CycleGAN
CycleGAN class
dlf.models.cycle_gan.CycleGAN(
input_shape,
generator="unet",
generator_filters=32,
discriminator_filters=64,
use_perceptual_loss=True,
cycle_weight=10.0,
identity_weight=1.0,
model_weights=None,
summary=False,
optimizer=None,
resnet_blocks=9,
**kwargs
)
A CycleGAN implementation
This class contains a CycleGAN implemenation with an U-Net architecture as generator. Next to the default implementation of a cycle adversarial loss, mentioned in CycleGAN paper, this implementations allows it to add an optional perceptual loss function.
Aliases
- cycle_gan
- CycleGAN
Args
- input_shape: tuple(int, int , int). Input shape of this network
- generator: str {'unet', 'resnet'}. Defines the generator type. Defaults to unet
- generator_filters: int, optional. Number of CNN filters used for generator. Defaults to 32.
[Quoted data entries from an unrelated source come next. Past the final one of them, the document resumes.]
(** X12. A click that starts a measurement costs the connection. The
    click writes [start_distance] to the open socket and sets
    [isMeasuring]; the commit that follows re-runs the connection
    effect, whose clean-up closes that socket and whose body opens a
    new one (with a token) that is still connecting. Until the browser
    reports the new socket open, the scheduler's intervals come due
    without sending or counting a frame. *)
Theorem measure_click_replaces_socket
    (w : World) (b : Button) (shot : option string) (more : list Event) :
  let w' := act (Press b shot) w in
  b = MeasureDistance \/ b = MeasureAgain ->
  shows (comp w) b = true ->
  ws_is_open (comp w) = true ->
  forallb is_due more = true ->
  isMeasuring (comp w') = true /\
  sent (comp w') = sent (comp w) ++ [OutCommand start_distance None] /\
  ws (comp w') =
    (match truthy_string (token (auth w)) with
     | Some _ => Some CONNECTING
     | None => Some CLOSING
     end) /\
  sent (comp (act_all more w')) = sent (comp w') /\
  frameCountRef (comp (act_all more w')) = frameCountRef (comp w) /\
  isMeasuring (comp (act_all more w')) = true.
Proof.
  intros w' Hb Hs Ho Hd.
  assert (Hm : isMeasuring (comp w) = false).
  { destruct Hb; subst b; cbn in Hs; destruct (isMeasuring (comp w)); auto;
      rewrite ?andb_false_r in Hs; discriminate. }
  assert (Hw : comp w' =
               reconnect (token (auth w))
                 (started (isDistanceReached (comp w)) (lastFaceDetected (comp w)) (comp w))).
  { unfold w', act. rewrite step_press. cbn [comp auth]. unfold pressed. rewrite Hs.
    assert (Hst : (match b with
                   | Calibrate => calibrating (comp w)
                   | Capture => captured (webcamRef (comp w) shot) (comp w)
                   | MeasureDistance | MeasureAgain =>
                     started (isDistanceReached (comp w)) (lastFaceDetected (comp w)) (comp w)
                   | StopMeasuring => stopped (comp w)
                   | CloseTest => setShowLandoltTest false (comp w)
                   end) =
                  started (isDistanceReached (comp w)) (lastFaceDetected (comp w)) (comp w))
      by (destruct Hb; subst b; reflexivity).
    rewrite Hst. unfold settle, started. rewrite Ho, Hm.
    destruct (comp w); reflexivity. }
  assert (Hfacts :
            isMeasuring (comp w') = true /\
            sent (comp w') = sent (comp w) ++ [OutCommand start_distance None] /\
            ws (comp w') =
              (match truthy_string (token (auth w)) with
               | Some _ => Some CONNECTING
               | None => Some CLOSING
               end) /\
            frameCountRef (comp w') = frameCountRef (comp w)).
  { rewrite Hw. unfold reconnect, connect, started, ws_is_open in *. rewrite Ho.
    destruct (comp w) as [? ? ? ? ? ? ? ? ? ? ? ? ? ? ? r ? ? ? ? ? ? ? ? ?]; cbn in *.
    destruct r as [[]|]; try discriminate.
    destruct (truthy_string (token (auth w))); cbn; repeat split. }
  destruct Hfacts as (F1 & F2 & F3 & F4).
  assert (Hc : ws_is_open (comp w') = false).
  { unfold ws_is_open. rewrite F3. destruct (truthy_string (token (auth w))); reflexivity. }
  destruct (act_due_closed more w' Hd Hc) as (A1 & A2 & A3 & A4).
  repeat split; congruence.
Qed.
- discriminator_filters: int, optional. Number of CNN filters used for discriminator. Defaults to 64.
- use_perceptual_loss: bool, optional. If true, in addition to the CycleGAN implementated losses the perceptual loss is used. Defaults to True.
- cycle_weight: float, optional. Weight for cycle consistency loss. Defaults to 10.0.
- identity_weigh: float, optional. Weight for identity loss Defaults to 1.0.
- model_weights: str, optional. Path to the pretrained model weights. Defaults to None.
- summary: bool, optional. If true a summary of the model will be printed to stdout. Defaults to False.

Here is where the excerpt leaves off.